Saved data entries:
-- Opening Marker --
(** * user-management-microservice: resilience layer and registration workflow

    A shallow embedding of [app.py], [dto.py] and [models.py] of the
    user-management microservice, and the properties of its registration
    workflow, retry decorators and circuit breaker.

    Python statements become computations of a state-and-exception monad
    over an explicit [World]: the clock read by [time.time()], the answers
    of the discovery registry, of the login service and of the database,
    the [customer] table, the module-level [circuit_breaker] object and a
    journal of the observable effects (log lines, sleeps, HTTP posts). *)

From Stdlib Require Import ZArith List Bool Lia.
From stdpp Require Import gmap strings.
Import ListNotations.

Local Open Scope Z_scope.

(** ** Exceptions

    Every exception of the model is an instance of Python's [Exception]
    (what [except Exception] catches); interpreter-level [BaseException]s
    such as [KeyboardInterrupt] are not modelled. [RetryError] is the
    exception of the [tenacity] package; it carries the outcome of the last
    attempt. *)

Inductive ExcClass :=
| ExceptionC          (* a plain Exception(...) *)
| TypeErrorC          (* the dataclass constructor called with wrong keys; None - float *)
| BadRequestC         (* request.json on an unreadable body *)
| RegistryErrorC      (* eureka_client.get_service_instances failing *)
| RequestExceptionC   (* requests.post: connection error, timeout *)
| HTTPErrorC          (* response.raise_for_status() *)
| SQLAlchemyErrorC    (* a failing database round trip *)
| IntegrityErrorC     (* duplicate primary key at flush *)
| PendingRollbackErrorC. (* a statement on a session whose commit has failed *)

Inductive exn :=
| Exc (cls : ExcClass) (msg : string)
| RetryError (last_attempt : exn).

(** ** A state-and-exception monad *)

Inductive outcome (A : Type) :=
| Ok (a : A)
| Raise (e : exn).
Arguments Ok {A} a.
Arguments Raise {A} e.

Definition St (S A : Type) : Type := S -> outcome A * S.

Definition ret {S A} (a : A) : St S A := fun s => (Ok a, s).

Definition raise {S A} (e : exn) : St S A := fun s => (Raise e, s).

Definition bind {S A B} (m : St S A) (k : A -> St S B) : St S B :=
  fun s => match m s with
           | (Ok a, s1) => k a s1
           | (Raise e, s1) => (Raise e, s1)
           end.

(** [try: body except Exception as e: handler e] *)
Definition try_except {S A} (body : St S A) (handler : exn -> St S A) : St S A :=
  fun s => match body s with
           | (Ok a, s1) => (Ok a, s1)
           | (Raise e, s1) => handler e s1
           end.

(** [try: body finally: cleanup]; an exception of the cleanup replaces the
    outcome of the body. *)
Definition try_finally {S A} (body : St S A) (cleanup : St S unit) : St S A :=
  fun s => match body s with
           | (r, s1) => match cleanup s1 with
                        | (Ok _, s2) => (r, s2)
                        | (Raise e, s2) => (Raise e, s2)
                        end
           end.

Definition gets {S A} (f : S -> A) : St S A := fun s => (Ok (f s), s).
Definition modify {S} (f : S -> S) : St S unit := fun s => (Ok tt, f s).

Declare Scope py_scope.
Delimit Scope py_scope with py.
Notation "'do' x <- m ; k" := (bind m (fun x => k))
  (at level 10, x name, m at level 100, k at level 200) : py_scope.
Notation "m ;; k" := (bind m (fun _ => k))
  (at level 100, k at level 200, right associativity) : py_scope.
Local Open Scope py_scope.

(** ** dto.py *)

Module dto.

Record CustomerCreateDTO := {
  document : string;
  firstname : string;
  lastname : string;
  address : string;
  phone : string;
  email : string
}.

(** Python truthiness of a [str]: [not s] holds exactly for the empty string. *)
Definition not_ (s : string) : bool :=
  match s with
  | EmptyString => true
  | String _ _ => false
  end.

(** [if not field: errors.append(msg)] *)
Definition append_if_not (field : string) (msg : string) (errors : list string)
  : list string :=
  if not_ field then errors ++ [msg] else errors.

(** [CustomerCreateDTO.validate] *)
Definition validate (self : CustomerCreateDTO) : list string :=
  let errors := [] in
  let errors := append_if_not (document self) "Document is required" errors in
  let errors := append_if_not (firstname self) "First name is required" errors in
  let errors := append_if_not (lastname self) "Last name is required" errors in
  let errors := append_if_not (address self) "Address is required" errors in
  let errors := append_if_not (phone self) "Phone is required" errors in
  let errors := append_if_not (email self) "Email is required" errors in
  errors.

(** The dataclass constructor called with the entries of [data] as keyword
    arguments (line 56 of app.py): [data] must be a JSON object whose keys are
    exactly the six fields; a missing or an unexpected key is a [TypeError].
    Values are strings, as the dataclass annotates them. *)
Definition CustomerCreateDTO_init (data : gmap string string)
  : outcome CustomerCreateDTO :=
  match data !! "document", data !! "firstname", data !! "lastname",
        data !! "address", data !! "phone", data !! "email" with
  | Some d, Some f, Some l, Some a, Some p, Some e =>
      if decide (size data = 6%nat)
      then Ok {| document := d; firstname := f; lastname := l;
                 address := a; phone := p; email := e |}
      else Raise (Exc TypeErrorC "__init__() got an unexpected keyword argument")
  | _, _, _, _, _, _ =>
      Raise (Exc TypeErrorC "__init__() missing required positional arguments")
  end.

End dto.

(** ** models.py *)

Module models.

(** A row of the [customer] table; [document] is the primary key. The
    columns [created_at] and [updated_at] are filled in by their defaults on
    the database side and play no part in the workflow. *)
Record Customer := {
  document : string;
  firstname : string;
  lastname : string;
  address : string;
  phone : string;
  email : string
}.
-- Closing Marker --
Problem requirements: All that belongs in the answer is the run of lines above from the line containing "(at level 100, k" through the line containing "Definition not_ (s", exactly as written.

Exercise response:
  (at level 100, k at level 200, right associativity) : py_scope.
Local Open Scope py_scope.

(** ** dto.py *)

Module dto.

Record CustomerCreateDTO := {
  document : string;
  firstname : string;
  lastname : string;
  address : string;
  phone : string;
  email : string
}.

(** Python truthiness of a [str]: [not s] holds exactly for the empty string. *)
Definition not_ (s : string) : bool :=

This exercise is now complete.